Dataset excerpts
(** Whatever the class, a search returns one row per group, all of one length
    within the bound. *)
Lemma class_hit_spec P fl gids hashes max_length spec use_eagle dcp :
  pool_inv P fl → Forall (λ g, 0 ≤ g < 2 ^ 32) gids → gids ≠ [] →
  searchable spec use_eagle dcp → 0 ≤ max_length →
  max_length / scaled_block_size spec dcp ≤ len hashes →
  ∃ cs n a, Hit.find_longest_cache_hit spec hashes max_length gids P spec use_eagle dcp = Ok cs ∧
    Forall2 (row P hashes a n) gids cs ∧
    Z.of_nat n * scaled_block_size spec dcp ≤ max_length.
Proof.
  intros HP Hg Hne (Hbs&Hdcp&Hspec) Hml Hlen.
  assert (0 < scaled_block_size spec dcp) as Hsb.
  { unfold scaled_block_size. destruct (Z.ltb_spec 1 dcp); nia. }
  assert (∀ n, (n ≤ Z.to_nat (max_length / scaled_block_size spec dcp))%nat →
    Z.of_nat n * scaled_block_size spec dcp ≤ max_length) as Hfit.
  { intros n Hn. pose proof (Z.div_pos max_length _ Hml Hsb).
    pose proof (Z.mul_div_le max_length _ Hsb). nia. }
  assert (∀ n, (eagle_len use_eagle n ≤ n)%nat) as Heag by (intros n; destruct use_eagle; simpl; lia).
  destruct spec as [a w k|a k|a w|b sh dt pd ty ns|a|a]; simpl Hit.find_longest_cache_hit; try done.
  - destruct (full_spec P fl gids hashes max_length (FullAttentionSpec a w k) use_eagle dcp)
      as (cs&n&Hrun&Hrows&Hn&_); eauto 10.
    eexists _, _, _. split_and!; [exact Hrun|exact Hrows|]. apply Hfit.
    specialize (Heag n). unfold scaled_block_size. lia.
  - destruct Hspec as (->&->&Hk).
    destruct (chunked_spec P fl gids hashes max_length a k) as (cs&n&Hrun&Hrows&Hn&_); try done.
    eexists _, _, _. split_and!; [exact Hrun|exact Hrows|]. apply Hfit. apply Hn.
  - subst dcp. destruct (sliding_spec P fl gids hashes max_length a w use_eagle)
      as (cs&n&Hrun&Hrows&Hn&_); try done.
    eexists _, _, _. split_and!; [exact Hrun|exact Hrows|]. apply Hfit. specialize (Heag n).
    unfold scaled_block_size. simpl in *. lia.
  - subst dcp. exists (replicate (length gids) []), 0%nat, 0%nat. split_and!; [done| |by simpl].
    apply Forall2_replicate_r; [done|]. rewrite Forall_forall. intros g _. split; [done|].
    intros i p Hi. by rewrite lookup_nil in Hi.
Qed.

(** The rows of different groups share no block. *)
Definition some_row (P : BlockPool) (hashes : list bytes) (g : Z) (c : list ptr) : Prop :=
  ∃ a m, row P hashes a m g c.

...

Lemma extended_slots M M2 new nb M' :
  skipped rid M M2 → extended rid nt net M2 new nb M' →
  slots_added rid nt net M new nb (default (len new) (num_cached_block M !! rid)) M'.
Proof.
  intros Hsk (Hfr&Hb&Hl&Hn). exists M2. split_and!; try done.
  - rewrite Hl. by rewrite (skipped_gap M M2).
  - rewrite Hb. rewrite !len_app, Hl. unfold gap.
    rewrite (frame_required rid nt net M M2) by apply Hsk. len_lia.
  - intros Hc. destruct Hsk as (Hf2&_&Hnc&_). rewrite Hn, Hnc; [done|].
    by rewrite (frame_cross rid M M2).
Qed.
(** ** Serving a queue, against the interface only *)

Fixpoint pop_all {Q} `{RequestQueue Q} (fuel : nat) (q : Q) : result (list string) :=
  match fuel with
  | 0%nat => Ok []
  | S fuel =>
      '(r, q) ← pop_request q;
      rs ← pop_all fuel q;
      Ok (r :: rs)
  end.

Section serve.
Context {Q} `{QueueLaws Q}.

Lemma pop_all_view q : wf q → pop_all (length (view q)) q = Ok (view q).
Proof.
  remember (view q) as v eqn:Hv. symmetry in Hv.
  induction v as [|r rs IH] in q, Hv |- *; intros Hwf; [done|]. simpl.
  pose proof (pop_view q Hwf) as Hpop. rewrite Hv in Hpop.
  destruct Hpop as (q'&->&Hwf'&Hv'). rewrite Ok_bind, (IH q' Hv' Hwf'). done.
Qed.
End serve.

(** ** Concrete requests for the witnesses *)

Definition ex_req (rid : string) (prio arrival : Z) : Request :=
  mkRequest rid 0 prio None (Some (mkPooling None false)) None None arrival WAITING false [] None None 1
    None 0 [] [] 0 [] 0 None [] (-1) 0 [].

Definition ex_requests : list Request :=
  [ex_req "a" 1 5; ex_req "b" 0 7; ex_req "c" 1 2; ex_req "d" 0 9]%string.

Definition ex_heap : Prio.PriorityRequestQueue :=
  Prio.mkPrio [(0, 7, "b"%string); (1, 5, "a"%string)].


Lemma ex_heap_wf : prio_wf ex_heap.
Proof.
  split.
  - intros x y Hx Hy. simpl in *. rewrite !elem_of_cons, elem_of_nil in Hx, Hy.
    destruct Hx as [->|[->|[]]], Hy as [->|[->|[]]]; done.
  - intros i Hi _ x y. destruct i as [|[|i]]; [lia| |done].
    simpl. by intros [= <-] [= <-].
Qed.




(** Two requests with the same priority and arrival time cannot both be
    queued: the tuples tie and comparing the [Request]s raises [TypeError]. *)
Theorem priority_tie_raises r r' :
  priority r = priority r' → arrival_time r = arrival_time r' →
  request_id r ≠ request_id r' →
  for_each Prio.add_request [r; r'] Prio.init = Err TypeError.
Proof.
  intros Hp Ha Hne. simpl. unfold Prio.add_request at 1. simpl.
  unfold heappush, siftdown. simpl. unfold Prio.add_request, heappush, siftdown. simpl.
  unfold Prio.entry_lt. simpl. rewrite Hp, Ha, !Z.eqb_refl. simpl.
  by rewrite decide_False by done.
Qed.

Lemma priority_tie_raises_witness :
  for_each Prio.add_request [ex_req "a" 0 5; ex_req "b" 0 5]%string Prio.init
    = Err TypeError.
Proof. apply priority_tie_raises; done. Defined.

## Task prompt
What is asked for is an exact copy of the lines above from the one containing "within the bound. *)" through the one containing "pose proof (Z.mul_div_le", and only those.

## Response to the exercise
    within the bound. *)
Lemma class_hit_spec P fl gids hashes max_length spec use_eagle dcp :
  pool_inv P fl → Forall (λ g, 0 ≤ g < 2 ^ 32) gids → gids ≠ [] →
  searchable spec use_eagle dcp → 0 ≤ max_length →
  max_length / scaled_block_size spec dcp ≤ len hashes →
  ∃ cs n a, Hit.find_longest_cache_hit spec hashes max_length gids P spec use_eagle dcp = Ok cs ∧
    Forall2 (row P hashes a n) gids cs ∧
    Z.of_nat n * scaled_block_size spec dcp ≤ max_length.
Proof.
  intros HP Hg Hne (Hbs&Hdcp&Hspec) Hml Hlen.
  assert (0 < scaled_block_size spec dcp) as Hsb.
  { unfold scaled_block_size. destruct (Z.ltb_spec 1 dcp); nia. }
  assert (∀ n, (n ≤ Z.to_nat (max_length / scaled_block_size spec dcp))%nat →
    Z.of_nat n * scaled_block_size spec dcp ≤ max_length) as Hfit.
  { intros n Hn. pose proof (Z.div_pos max_length _ Hml Hsb).
    pose proof (Z.mul_div_le max_length _ Hsb). nia. }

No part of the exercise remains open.